A shout floated on the wind from the direction of the horsemen just gaining the top of the rise and Elene saw them suddenly wheel around and come galloping back down towards her, the foremost man frantically gesticulating. She saw the twinkle of his spurs as he dug them into his horse’s flanks.

Master Pieter came to Elene’s bridle and stared. ‘Trouble afoot,’ he said brusquely. ‘Best go, my lady.’

Elene drew Bramble’s reins through her fingers. On the brow of the slope several more riders appeared. Sun flashed on armour and drawn swords. ‘Holy Mary!’ she whispered and swallowed convulsively. Bile rose in her throat as she remembered her kidnap and the assault that had so nearly ended in rape. Horsemen tearing out of nowhere and ripping the world apart.

Thus far Woolcot had escaped lightly from the Earl of Chester’s raiding. To reach it, his men had to get past the garrison at Caermoel. Twice at least since the siege they had attempted it and twice been beaten. The only other approach was from the east, across Henry’s former lands at Oxley, unoccupied now except for a harassed constable who did his best but was not really fit for the task in hand. Renard had had scant time to give his attention to Oxley, the defence of Caermoel and the earldom being his first priority. It was their Achilles heel and now it was exposed.

‘The church!’ she cried, whirling to Master Pieter. ‘Get everyone into the church!’ It was no guarantee of safety, but it was all they had. ‘I’ll ride back to the castle for aid!’ Turning Bramble, she slapped the reins against the mare’s neck and shrieked in her ear.

Unaccustomed to such rough handling, the little mare broke into a panicky gallop. Elene clung on for dear life, but when Bramble started to slacken pace, she kicked her again and shouted, wishing fervently that she were a man and accoutred with spurs.

Sheep scattered in bleating panic before woman and horse. The ground became tussocky and started to slope. Bramble stumbled and Elene was pitched on to her neck, lost her hold and fell off. The softness of the ground broke her fall, but even so her breath was knocked from her body and she was momentarily too stunned to do anything but lie on the prickly-soft grass, her heartbeat roaring in her ears, blackness before her eyes.
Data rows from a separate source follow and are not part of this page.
(* ===== verification/Nodes.v ===== *)
(** * GraphQL nodes (src/src/graphql/network.rs, sysmon.rs, export/netflow.rs)

    The [SimpleObject] types a query returns and how a stored key and event are
    converted to them ([FromKeyValue]): the time stamp is read back from the
    key, addresses are shown as text, the other fields are copied.  The netflow
    nodes also show times and flags as text. *)

From Stdlib Require Import ZArith Lia Ascii.
From Stdlib Require Import Floats.SpecFloat.
From S2P Require Import Prelude Bytes Externals StorageKey NetAddr GigantoClient Pagination.

(** ** Text of the netflow fields (export/netflow.rs) *)
Module Netflow.
Definition milli_to_secs (millis : Z) : string :=
  dec (millis / 1000) +:+ "." +:+ dec (millis - millis / 1000 * 1000).

Definition TCP_FLAGS : list (Z * string) := [
  (0x01, "FIN"); (0x02, "SYN"); (0x04, "RST"); (0x08, "PSH");
  (0x10, "ACK"); (0x20, "URG"); (0x40, "ECE"); (0x08, "CWR")].

(** [res.pop()] *)
Definition pop (s : string) : string := String.substring 0 (String.length s - 1) s.
Definition ends_with_dash (s : string) : bool :=
  match last (String.list_ascii_of_string s) with
  | Some c => Ascii.eqb c "-"%char
  | None => false
  end.

Definition tcp_flags (b : Z) : string :=
  let res := foldl (λ res (e : Z * string),
    if Z.land b e.1 =? e.1 then res +:+ e.2 +:+ "-" else res) "" TCP_FLAGS in
  let res := if String.eqb res "" then res +:+ "None" else res in
  if ends_with_dash res then pop res else res.
End Netflow.

(** ** The nodes *)
Module ConnRawEvent.
Record t `{Chrono} := mk {
  timestamp : DateTime; orig_addr : string; orig_port : Z; resp_addr : string; resp_port : Z;
  proto : Z; duration : Z; service : string; orig_bytes : Z; resp_bytes : Z;
  orig_pkts : Z; resp_pkts : Z; }.

#[export] Instance convert `{Chrono} : FromKeyValue t Conn := λ k v,
  timestamp ← get_timestamp_from_key k;
  Ok (mk _ timestamp (ip_to_string (Conn.orig_addr v)) (Conn.orig_port v)
    (ip_to_string (Conn.resp_addr v)) (Conn.resp_port v) (Conn.proto v)
    (Conn.duration v) (Conn.service v) (Conn.orig_bytes v) (Conn.resp_bytes v)
    (Conn.orig_pkts v) (Conn.resp_pkts v)).
End ConnRawEvent.
Export (hints) ConnRawEvent.

Module DnsRawEvent.
Record t `{Chrono} := mk {
  timestamp : DateTime; orig_addr : string; orig_port : Z; resp_addr : string; resp_port : Z;
  proto : Z; last_time : Z; query : string; answer : list string;
  trans_id : Z; rtt : Z; qclass : Z; qtype : Z; rcode : Z; aa_flag : bool;
  tc_flag : bool; rd_flag : bool; ra_flag : bool; ttl : list Z; }.

#[export] Instance convert `{Chrono} : FromKeyValue t Dns := λ k v,
  timestamp ← get_timestamp_from_key k;
  Ok (mk _ timestamp (ip_to_string (Dns.orig_addr v)) (Dns.orig_port v)
    (ip_to_string (Dns.resp_addr v)) (Dns.resp_port v) (Dns.proto v)
    (Dns.last_time v) (Dns.query v) (Dns.answer v) (Dns.trans_id v)
    (Dns.rtt v) (Dns.qclass v) (Dns.qtype v) (Dns.rcode v) (Dns.aa_flag v)
    (Dns.tc_flag v) (Dns.rd_flag v) (Dns.ra_flag v) (Dns.ttl v)).
End DnsRawEvent.
Export (hints) DnsRawEvent.

Module HttpRawEvent.
Record t `{Chrono} := mk {
  timestamp : DateTime; orig_addr : string; orig_port : Z; resp_addr : string; resp_port : Z;
  proto : Z; last_time : Z; method : string; host : string; uri : string;
  referrer : string; version : string; user_agent : string; request_len : Z;
  response_len : Z; status_code : Z; status_msg : string; username : string;
  password : string; cookie : string; content_encoding : string;
  content_type : string; cache_control : string;
  orig_filenames : list string; orig_mime_types : list string;
  resp_filenames : list string; resp_mime_types : list string; }.

#[export] Instance convert `{Chrono} : FromKeyValue t Http := λ k v,
  timestamp ← get_timestamp_from_key k;
  Ok (mk _ timestamp (ip_to_string (Http.orig_addr v)) (Http.orig_port v)
    (ip_to_string (Http.resp_addr v)) (Http.resp_port v) (Http.proto v)
    (Http.last_time v) (Http.method v) (Http.host v) (Http.uri v)
    (Http.referrer v) (Http.version v) (Http.user_agent v)
    (Http.request_len v) (Http.response_len v) (Http.status_code v)
    (Http.status_msg v) (Http.username v) (Http.password v) (Http.cookie v)
    (Http.content_encoding v) (Http.content_type v) (Http.cache_control v)
    (Http.orig_filenames v) (Http.orig_mime_types v) (Http.resp_filenames v)
    (Http.resp_mime_types v)).
End HttpRawEvent.
Export (hints) HttpRawEvent.

Module RdpRawEvent.
Record t `{Chrono} := mk {
  timestamp : DateTime; orig_addr : string; orig_port : Z; resp_addr : string; resp_port : Z;
  proto : Z; last_time : Z; cookie : string; }.

#[export] Instance convert `{Chrono} : FromKeyValue t Rdp := λ k v,
  timestamp ← get_timestamp_from_key k;
  Ok (mk _ timestamp (ip_to_string (Rdp.orig_addr v)) (Rdp.orig_port v)
    (ip_to_string (Rdp.resp_addr v)) (Rdp.resp_port v) (Rdp.proto v)
    (Rdp.last_time v) (Rdp.cookie v)).
End RdpRawEvent.
Export (hints) RdpRawEvent.

Module SmtpRawEvent.
Record t `{Chrono} := mk {
  timestamp : DateTime; orig_addr : string; orig_port : Z; resp_addr : string; resp_port : Z;
  proto : Z; last_time : Z; mailfrom : string; date : string;
  from_ : string; to_ : string; subject : string; agent : string; }.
Gradually she became aware of shouting and the clash of weapons as the men of her escort and John’s attempted to hold the routiers while the villagers and cloth workers evacuated to the church. Elene sat up and collected her wits. Apart from bruises, she appeared to be in one piece. She staggered to her feet, hampered by the drag of her skirts. Her legs felt as though they were made of wet hemp. Bramble had stopped several yards away and was looking at her with flickering ears. Not daring to turn around lest she see some of the routiers galloping after her, Elene whistled to the horse and extended her hand. Bramble side-stepped, her nostrils wide, drinking in the smell of smoke.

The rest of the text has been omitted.